WORK ORDER —
Would you restate the entries below word for word, starting at the first line and ending with the one that has "rewrite (get_range_all l"?

........

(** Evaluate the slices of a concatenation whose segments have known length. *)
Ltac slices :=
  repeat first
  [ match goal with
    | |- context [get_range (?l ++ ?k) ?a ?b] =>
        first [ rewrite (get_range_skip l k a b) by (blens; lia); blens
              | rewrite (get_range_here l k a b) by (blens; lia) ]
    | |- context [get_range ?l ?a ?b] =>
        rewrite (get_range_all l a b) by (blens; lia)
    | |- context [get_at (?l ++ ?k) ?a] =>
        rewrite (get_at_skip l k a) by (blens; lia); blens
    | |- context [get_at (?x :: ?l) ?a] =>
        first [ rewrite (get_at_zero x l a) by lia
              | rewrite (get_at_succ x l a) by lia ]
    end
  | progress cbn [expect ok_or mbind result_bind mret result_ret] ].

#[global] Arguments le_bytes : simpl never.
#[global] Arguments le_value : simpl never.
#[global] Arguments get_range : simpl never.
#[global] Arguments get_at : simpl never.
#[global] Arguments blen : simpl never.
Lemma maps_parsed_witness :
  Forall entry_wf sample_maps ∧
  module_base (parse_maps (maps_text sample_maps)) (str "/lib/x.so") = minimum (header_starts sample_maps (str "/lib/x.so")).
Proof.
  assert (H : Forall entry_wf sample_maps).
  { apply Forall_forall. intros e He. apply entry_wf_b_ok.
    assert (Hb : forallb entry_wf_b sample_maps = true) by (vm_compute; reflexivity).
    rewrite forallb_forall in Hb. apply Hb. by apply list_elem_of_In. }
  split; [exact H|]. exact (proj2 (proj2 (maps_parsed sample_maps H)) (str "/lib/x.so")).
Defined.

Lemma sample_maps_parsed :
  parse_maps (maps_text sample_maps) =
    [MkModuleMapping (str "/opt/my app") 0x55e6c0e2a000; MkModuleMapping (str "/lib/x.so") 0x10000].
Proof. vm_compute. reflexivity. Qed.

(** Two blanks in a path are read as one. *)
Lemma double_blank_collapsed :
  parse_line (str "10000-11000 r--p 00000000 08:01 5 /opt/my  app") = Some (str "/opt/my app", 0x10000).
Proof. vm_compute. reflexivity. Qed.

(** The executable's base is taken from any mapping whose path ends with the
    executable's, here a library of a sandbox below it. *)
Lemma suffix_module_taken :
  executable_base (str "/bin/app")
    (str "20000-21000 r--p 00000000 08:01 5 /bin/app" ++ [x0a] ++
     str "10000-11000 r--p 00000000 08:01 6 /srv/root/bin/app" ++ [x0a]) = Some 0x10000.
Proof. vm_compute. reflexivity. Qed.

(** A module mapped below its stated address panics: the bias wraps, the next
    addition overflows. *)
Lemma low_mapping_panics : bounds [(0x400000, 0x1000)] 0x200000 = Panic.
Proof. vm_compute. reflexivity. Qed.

........

ANSWER FOR THIS EXERCISE —
(** Evaluate the slices of a concatenation whose segments have known length. *)
Ltac slices :=
  repeat first
  [ match goal with
    | |- context [get_range (?l ++ ?k) ?a ?b] =>
        first [ rewrite (get_range_skip l k a b) by (blens; lia); blens
              | rewrite (get_range_here l k a b) by (blens; lia) ]
    | |- context [get_range ?l ?a ?b] =>
        rewrite (get_range_all l a b) by (blens; lia)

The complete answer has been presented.